Todos los medios de información y muchos políticos más o menos relevantes de los varios partidos que de una u otra forma dirigen la actividad política española desde que en 1978 se instauró la democracia parlamentaria que el Rey sucesor de Franco quiso sustituyera, para no dar el cante supongo, a la por él indiscutida y aceptada desde 1958, han competido por ver quién de ellos exaltaba mejor y más fuerte lo bien que le va a España y a los españoles con el sistema político diseñado en la Constitución de 1978. Convencido por ellos y por cuanto aprendo a diario merced a mi propia experiencia personal, a lo que oigo y leo en la prensa y en la radio, o veo en las televisiones públicas y privadas, me atrevo a señalar aquí unas cuantas muestras de lo justo y benéfico que es nuestro Estado de Derecho.
Por ejemplo: es de todo punto resaltable que el salario mínimo de un trabajador esté fijado en 824 euros mensuales y el de un diputado en las Cortes sea de 3.996, que pueden llegar a ser 6.500 € al mes por medio de dietas y otras prebendas. Nadie puede dudar de que tanta diferencia es justa, benéfica y necesaria, porque el trabajador se gana su sueldo con un notorio esfuerzo y una dedicación continua, mientras que al diputado no le suele costar trabajo el tener que sentarse en un cómodo sillón de los salones y despachos en que se acomoda para apretar un botón o leer el papel que lleva en la mano y así seguir las instrucciones de los jefes de su bando, ni el aplaudir las intervenciones de sus superiores en el partido que le incluyó en la lista de elegibles para el Parlamento como fiel secuaz de quien le manda.

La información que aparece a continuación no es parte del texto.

(** ** Plain patterns *)

Lemma keyOf_Some (segs : list string) (k : string) :
  keyOf segs = Some k ->
  Forall (fun x => noSlash x = true) segs /\ k = String Str.slash (Str.join segs).
Proof.
  unfold keyOf. destruct (forallb noSlash segs) eqn:E; [|discriminate].
  intros [= <-]. split; [|reflexivity].
  apply List.Forall_forall. now apply forallb_forall.
Qed.

(** A plain pattern has the segments it was made of. *)
Lemma keyOf_inj (segs segs' : list string) (k : string) :
  segs <> [] -> segs' <> [] ->
  keyOf segs = Some k -> keyOf segs' = Some k -> segs = segs'.
Proof.
  intros Hne Hne' [Hall ->]%keyOf_Some [Hall' [= Hj]]%keyOf_Some.
  now rewrite <- (split_join segs Hall Hne), <- (split_join segs' Hall' Hne'), Hj.
Qed.

Lemma keyOf_subtree (pre : list string) (k : string) :
  keyOf (pre ++ [""]) = Some k -> Str.endsWithSlash k = true.
Proof.
  intros [_ ->]%keyOf_Some. destruct pre as [|x pre]; [reflexivity|].
  rewrite join_snoc_empty by discriminate.
  apply (endsWithSlash_app_slash (String Str.slash (Str.join (x :: pre)))).
Qed.

Lemma pathSegments_rooted (rest : string) :
  pathSegments (String Str.slash rest) = Some (map pathUnescape (Str.split rest)).
Proof. reflexivity. Qed.

Lemma segments_not_nil (rest : string) : map pathUnescape (Str.split rest) <> [].
Proof.
  pose proof (split_not_nil rest). now destruct (Str.split rest).
Qed.

Lemma pathSegments_app_slash (rest : string) :
  pathSegments (String Str.slash (rest +:+ "/"))
  = Some (map pathUnescape (Str.split rest) ++ [""]).
Proof. rewrite pathSegments_rooted, split_app_slash, map_app. reflexivity. Qed.

(** A path with a slash at its end is no path of a pattern without. *)
Lemma decodedPath_app_slash (rest k : string) :
  decodedPath (String Str.slash (rest +:+ "/")) = Some k ->
  Str.endsWithSlash k = true.
Proof.
  unfold decodedPath. rewrite pathSegments_app_slash. apply keyOf_subtree.
Qed.

(** ** The routing table of main *)

Lemma routes_lookup (k : string) :
  routes !! k =
    if bool_decide (k = "/version") then Some handleVersion
    else if bool_decide (k = "/health") then Some handleHealth
    else if bool_decide (k = "/") then Some handleRoot
    else None.
Proof.
  unfold routes. rewrite !lookup_insert, lookup_empty.
  repeat case_decide; repeat case_bool_decide; congruence.
Qed.

Lemma routes_subtree (k : string) :
  Str.endsWithSlash k = true -> k <> "/" -> routes !! k = None.
Proof.
  intros Hk Hne. rewrite routes_lookup.
  repeat case_bool_decide; subst; try discriminate; congruence.
Qed.

(** Among subtree patterns, the table of main has the root only. *)
Lemma firstRegistered_subtrees (cands : list (list string)) :
  (forall c k, In c cands -> keyOf c = Some k -> Str.endsWithSlash k = true) ->
  (exists c, In c cands /\ keyOf c = Some "/") ->
  firstRegistered routes cands = Some ("/", handleRoot).
Proof.
  induction cands as [|c cands IH]; intros Hall [c0 [Hin Hc0]]; [contradiction|].
  cbn [firstRegistered]. unfold lookupPattern.
  destruct (keyOf c) as [k|] eqn:Hk.
  - destruct (decide (k = "/")) as [->|Hne]; [reflexivity|].
    rewrite routes_subtree; [| apply (Hall c k); [now left | exact Hk] | exact Hne].
    apply IH; [intros c' k' Hc'; apply Hall; now right|].
    exists c0. split; [|exact Hc0].
    destruct Hin as [<-|Hin]; [congruence | exact Hin].
  - apply IH; [intros c' k' Hc'; apply Hall; now right|].
    exists c0. split; [|exact Hc0].
    destruct Hin as [<-|Hin]; [congruence | exact Hin].
Qed.

Lemma properPrefixes_nil (segs : list string) :
  segs <> [] -> In [] (properPrefixes segs).
Proof. destruct segs; [congruence | now left]. Qed.

Lemma subtrees_of_routes (segs : list string) :
  segs <> [] ->
  firstRegistered routes (map (fun pre => pre ++ [""]) (rev (properPrefixes segs)))
  = Some ("/", handleRoot).
Proof.
  intros Hne. apply firstRegistered_subtrees.
  - intros c k [pre [<- _]]%in_map_iff. apply keyOf_subtree.
  - exists [""]. split; [|reflexivity].
    apply in_map_iff. exists []. split; [reflexivity|].
    apply -> in_rev. now apply properPrefixes_nil.
Qed.
Lemma shr_m_of_loc m l : shr_m (shr_record_of_loc m l) = m.
Proof. now destruct l as [ | [ | | ]]. Qed.

Lemma shr_fexp_nonneg prec emax m e l :
  (0 <= m)%Z -> (0 <= shr_m (fst (shr_fexp prec emax m e l)))%Z.
Proof.
  intros H. unfold shr_fexp. apply shr_nonneg. now rewrite shr_m_of_loc.
Qed.

Lemma round_nearest_even_nonneg m l :
  (0 <= m)%Z -> (0 <= round_nearest_even m l)%Z.
Proof.
  intros H. destruct l as [ | [ | | ]]; simpl; try lia.
  destruct (Z.even m); lia.
Qed.

Lemma binary_round_aux_not_nan prec emax s m e l :
  (0 <= m)%Z -> binary_round_aux prec emax s m e l <> S754_nan.
Proof.
  intros H. unfold binary_round_aux.
  pose proof (shr_fexp_nonneg prec emax m e l H) as H1.
  destruct (shr_fexp prec emax m e l) as [mrs' e']. simpl in H1.
  pose proof (shr_fexp_nonneg prec emax _ e' loc_Exact
                (round_nearest_even_nonneg _ (loc_of_shr_record mrs') H1)) as H2.
  destruct (shr_fexp prec emax (round_nearest_even _ _) e' loc_Exact) as [mrs'' e''].
  simpl in H2.
  destruct (shr_m mrs'') as [ | q | q ]; try discriminate; try lia.
  now destruct (e'' <=? emax - prec)%Z.
Qed.

Lemma binary_normalize_not_nan prec emax m e z :
  binary_normalize prec emax m e z <> S754_nan.
Proof.
  destruct m as [ | q | q ]; simpl; try discriminate;
    unfold binary_round;
    destruct (shl_align _ _ _) as [mz ez];
    apply binary_round_aux_not_nan; lia.
Qed.

(** *** Arithmetic that stays clear of NaN *)

Lemma finite_cases (x : float) :
  is_finite x = true ->
  (exists s, Prim2SF x = S754_zero s)
  \/ (exists s m e, Prim2SF x = S754_finite s m e).
Proof.
  unfold is_finite, Prim2SF. intros H.
  destruct (is_nan x); [discriminate|].
  destruct (is_infinity x); [discriminate|].
  destruct (is_zero x); [left; eauto|].
  destruct (Z.frexp x) as [r ex].
  destruct (shr_fexp _ _ _ _ _) as [sh e'].
  destruct (shr_m sh); [left | right | left]; eauto.
Qed.

Lemma finite_nonzero_cases (y : float) :
  is_finite y = true -> (y =? 0)%float = false ->
  exists s m e, Prim2SF y = S754_finite s m e.
Proof.
  intros Hf Hz. destruct (finite_cases y Hf) as [[s E] | H]; [|exact H].
  rewrite FloatAxioms.eqb_spec, E in Hz. now destruct s.
Qed.

Lemma is_finite_not_nan (x : float) : is_finite x = true -> is_nan x = false.
Proof. unfold is_finite. now destruct (is_nan x). Qed.

Lemma mul_not_nan (x y : float) :
  is_nan x = false -> is_finite y = true -> (y =? 0)%float = false ->
  is_nan (x * y) = false.
Proof.
  intros Hx Hy Hz. apply not_nan_spec. apply not_nan_spec in Hx.
  destruct (finite_nonzero_cases y Hy Hz) as (sy & my & ey & Ey).
  rewrite FloatAxioms.mul_spec, Ey. unfold SF64mul.
  destruct (Prim2SF x) as [s | s | | s m e]; simpl; try discriminate.
  - congruence.
  - apply binary_round_aux_not_nan. lia.
Qed.
(** X1: after the registration loop of [init_plugins] (over
    [PluginRegistry.register]), plugin ids are unique; [all_with_capability]
    returns the registered plugins that declare the capability, in
    registration order, and [get_by_capability] the first of them; the
    only plugin with the "llm" capability that can be registered is the
    configured provider. *)
Theorem register_plugins_capabilities (provider : string) (enabled disabled : list string)
    (classes : list (string * list string * option string)) :
  let r := Registration.register_plugins provider enabled disabled Registration.empty classes in
  NoDup (map fst (Registration.r_plugins r)) /\
  (forall cap,
     Registration.all_with_capability r cap = declared_by cap (Registration.r_plugins r) /\
     Registration.get_by_capability r cap = hd_error (declared_by cap (Registration.r_plugins r))) /\
  (forall pid, In pid (Registration.all_with_capability r "llm") -> pid = provider).
Proof.
  intro r.
  assert (Hinv : reg_inv provider enabled disabled r).
  { apply register_plugins_inv. split; [constructor|]. split; [reflexivity | intros p []]. }
  destruct Hinv as [Hnd [Hcap Hsel]].
  assert (Hall : forall cap, Registration.all_with_capability r cap
                             = declared_by cap (Registration.r_plugins r)).
  { intro cap. unfold Registration.all_with_capability. rewrite Hcap.
    apply filter_all_true. intros pid Hpid.
    apply declared_by_in in Hpid as [caps [Hp _]].
    apply is_registered_in. apply in_map_iff. exists (pid, caps). split; [reflexivity | exact Hp]. }
  split; [exact Hnd|]. split.
  - intro cap. split; [apply Hall|].
    unfold Registration.get_by_capability. rewrite Hcap.
    destruct (declared_by cap (Registration.r_plugins r)) as [|pid rest] eqn:Ed; [reflexivity|].
    assert (Hpid : In pid (declared_by cap (Registration.r_plugins r))) by (rewrite Ed; left; reflexivity).
    apply declared_by_in in Hpid as [caps [Hp _]].
    replace (Registration.is_registered r pid) with true; [reflexivity|].
    symmetry. apply is_registered_in. apply in_map_iff. exists (pid, caps). split; [reflexivity | exact Hp].
  - intros pid Hpid. rewrite Hall in Hpid.
    apply declared_by_in in Hpid as [caps [Hp Hllm]].
    exact (selected_llm provider enabled disabled pid caps (Hsel _ Hp) Hllm).
Qed.

Lemma flat_map_nil_iff {A B} (f : A -> list B) (l : list A) :
  flat_map f l = [] <-> (forall x, In x l -> f x = []).
Proof.
  induction l as [|x l IH]; simpl; [split; [intros _ y []| reflexivity]|].
  split.
  - intros Happ. apply app_eq_nil in Happ as [H1 H2]. rewrite IH in H2.
    intros y [<-|Hy]; [exact H1 | exact (H2 y Hy)].
  - intro H. rewrite (H x (or_introl eq_refl)). apply IH.
    intros y Hy. apply H. right. exact Hy.
Qed.

Lemma filter_nil_iff {A} (f : A -> bool) (l : list A) :
  filter f l = [] <-> (forall x, In x l -> f x = false).
Proof.
  induction l as [|x l IH]; simpl; [split; [intros _ y []| reflexivity]|].
  destruct (f x) eqn:E; split.
  - discriminate.
  - intro H. rewrite (H x (or_introl eq_refl)) in E. discriminate.
  - intros H y [<-|Hy]; [exact E | apply IH; assumption].
  - intro H. apply IH. intros y Hy. apply H. right. exact Hy.
Qed.

(** X2: [_check_dependencies] passes exactly when every dependency
    of every registered plugin is itself registered. *)
Theorem check_dependencies_none_iff (plugins : list PluginMeta) :
  Lifecycle.check_dependencies plugins = None <->
  (forall m d, In m plugins -> In d (meta_dependencies m) -> In d (map meta_id plugins)).
Proof.
  unfold Lifecycle.check_dependencies.
  set (missing := flat_map _ plugins).
  transitivity (missing = []).
  { destruct missing as [|[pid dep] rest]; split; congruence. }
  unfold missing. rewrite flat_map_nil_iff. split.
  - intros H m d Hm Hd. specialize (H m Hm).
    destruct (map (fun d => (meta_id m, d)) _) eqn:E in H; [|discriminate].
    apply map_eq_nil in E. rewrite filter_nil_iff in E. specialize (E d Hd).
    apply negb_false_iff, existsb_exists in E as [x [Hx Heq]].
    apply String.eqb_eq in Heq. subst. exact Hx.
  - intros H m Hm.
    enough (E : filter (fun d => negb (existsb (String.eqb d) (map meta_id plugins)))
                       (meta_dependencies m) = []) by (rewrite E; reflexivity).
    apply filter_nil_iff. intros d Hd. apply negb_false_iff, existsb_exists.
    exists d. split; [exact (H m d Hm Hd) | apply String.eqb_refl].
Qed.
(** On the example network a point far from every way is connected by edges
    of 0.5 km as a reference and of the full connection distance as a
    service. *)
Lemma reference_edges_capped_witness :
  (∃ g2 new_node d_conn g',
     integrar_referencia (H := libm_ejemplo) grafo_ejemplo
       ("A B"%string, (1 # 2, 1 # 2)) = Ok g' ∧
     aristas g' =
       aristas g2 ++ [("ref_A_B"%string, new_node, Qmin d_conn 0.5);
                      (new_node, "ref_A_B"%string, Qmin d_conn 0.5)] ∧
     (0.5 < d_conn)%Q ∧ (Qmin d_conn 0.5 <= 0.5)%Q) ∧
  (∃ g2 new_node d_conn g',
     integrar_servicio (H := libm_ejemplo) grafo_ejemplo
       {| nombre := "A B"; tipo := "Hospital"; coordenadas := (1 # 2, 1 # 2);
          telefono := ""; especialidad := ""; zona := "" |} = Ok g' ∧
     aristas g' =
       aristas g2 ++ [("servicio_A_B"%string, new_node, d_conn);
                      (new_node, "servicio_A_B"%string, d_conn)] ∧
     (0.5 < d_conn)%Q).
Proof.
  split.
  - assert (HE : ∃ g2 new_node d_conn,
               _split_edge_and_connect_point (H := libm_ejemplo)
                 (con_nodo "ref_A_B" (1 # 2, 1 # 2) grafo_ejemplo)
                 (1 # 2, 1 # 2) "snap" = Ok (g2, Some (new_node, d_conn)) ∧
               (0.5 < d_conn)%Q)
      by (vm_compute; by repeat eexists).
    destruct HE as (g2 & new_node & d_conn & E & Hd).
    exists g2, new_node, d_conn.
    destruct (proj1 (reference_edges_capped (H := libm_ejemplo))
                grafo_ejemplo "A B"%string (1 # 2, 1 # 2) g2 new_node d_conn E)
      as (g' & H1 & _ & H2 & H3).
    exists g'. split; [exact H1|]. split; [exact H2|]. split; [exact Hd|exact H3].
  - assert (HE : ∃ g2 new_node d_conn,
               _split_edge_and_connect_point (H := libm_ejemplo)
                 (con_nodo "servicio_A_B" (1 # 2, 1 # 2) grafo_ejemplo)
                 (1 # 2, 1 # 2) "snap" = Ok (g2, Some (new_node, d_conn)) ∧
               (0.5 < d_conn)%Q)
      by (vm_compute; by repeat eexists).
    destruct HE as (g2 & new_node & d_conn & E & Hd).
    exists g2, new_node, d_conn.
    destruct (proj2 (reference_edges_capped (H := libm_ejemplo)) grafo_ejemplo
                {| nombre := "A B"; tipo := "Hospital";
                   coordenadas := (1 # 2, 1 # 2);
                   telefono := ""; especialidad := ""; zona := "" |}
                g2 new_node d_conn E) as (g' & H1 & _ & H2).
    exists g'. split; [exact H1|]. split; [exact H2|exact Hd].
Defined.

(** * Further properties *)

(** Walks, totality and symmetry of the prepared engine *)

Lemma deq_refl a : deq a a.
Proof. by destruct a. Qed.

Lemma dle_sum_le a b c x y :
  dle a (dplus b c) → dle b (Fin x) → dle c (Fin y) → dle a (Fin (x + y)).
Proof. intros. ext_arith. Qed.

Llama también la atención que un catedrático de Universidad o un médico cirujano de la sanidad pública gane menos que un concejal de la mayor parte de los Ayuntamientos de España, porque tanto el catedrático como el médico han logrado su puesto de trabajo mediante una preparación derivada de diez, doce o veinte años de esfuerzos, mientras que la inmensa mayoría de esos concejales no han tenido que mostrar ninguna preparación para su tarea municipal, salvo la de conseguir que sus superiores le incluyan en la lista de los candidatos elegibles con un puesto de los que normalmente dan derecho a representar a los electores de ese partido.
Digno de resaltarse es el que los políticos se suban sus retribuciones cuando les parece bien, en la práctica al inicio de cada legislatura o periodo de mandato, por supuesto de forma casi unánime, y que mantengan sus privilegios en todo momento, incluso en circunstancias adversas. No tienen para nada en cuenta la evidente desproporción de sus sueldos, por supuesto altos y siempre elevados, respecto de las retribuciones normales de los trabajadores “no políticos”.
Lo bien que va esta España monárquica, democrática y parlamentaria queda de manifiesto cuando se comparan los retiros y pensiones que obtienen los políticos cuando cesan en sus puestos y lo que se le da en ese momento a un trabajador normal. Sea éste funcionario público o asalariado privado, para percibir una pensión tiene que haber trabajado anteriormente durante un largo periodo de tiempo (35 años para conseguir la pensión máxima) en el que habrá estado cotizando a la Seguridad Social la cantidad adecuada. Los ministros, diputados o puestos equivalentes les basta tan sólo haber jurado su cargo al tomar posesión del mismo, o como mucho haber trabajado en él 6 o 7 años.
Otra clara prueba de que todo marcha bien entre nosotros la encontramos en el hecho de que ningún grupo político y ningún grupo social hayan hasta ahora protestado de modo diáfano y contundente en contra de que los diputados sean los únicos trabajadores de este país que están exentos de tributar al IRPF un tercio de su sueldo.
Otra muestra más: el ingente número de asesores y empleados -miles y miles- colocados en los tres niveles de la Administración Pública, sea en la estatal, en la autonómica o en la local, con sueldos que ya desearían tener los técnicos más cualificados, por el simple hecho de ser amigos o parientes de políticos dirigentes de la Administración correspondiente; y el también cuantioso número de “liberados” que trabajan a sueldo de sus partidos y sindicatos merced a las subvenciones que estas organizaciones reciben y disfrutan del Estado.
Pero eso sí, gracias al sistema político, económico y social vigente, los españoles podemos disfrutar de televisiones autonómicas, creadas para servir de cotidianos exaltadores de opiniones, sentimientos e ideas nacionalistas mediocres y trasnochadas; para dar a conocer y propagar la figura y el nombre de políticos, artistas y varios seudo-intelectuales de corto vuelo; y para adocenar a la población de tal forma que reconozcan la labor que estos artístas de la política y el cante jondo han realizado hasta la fecha en este “país”.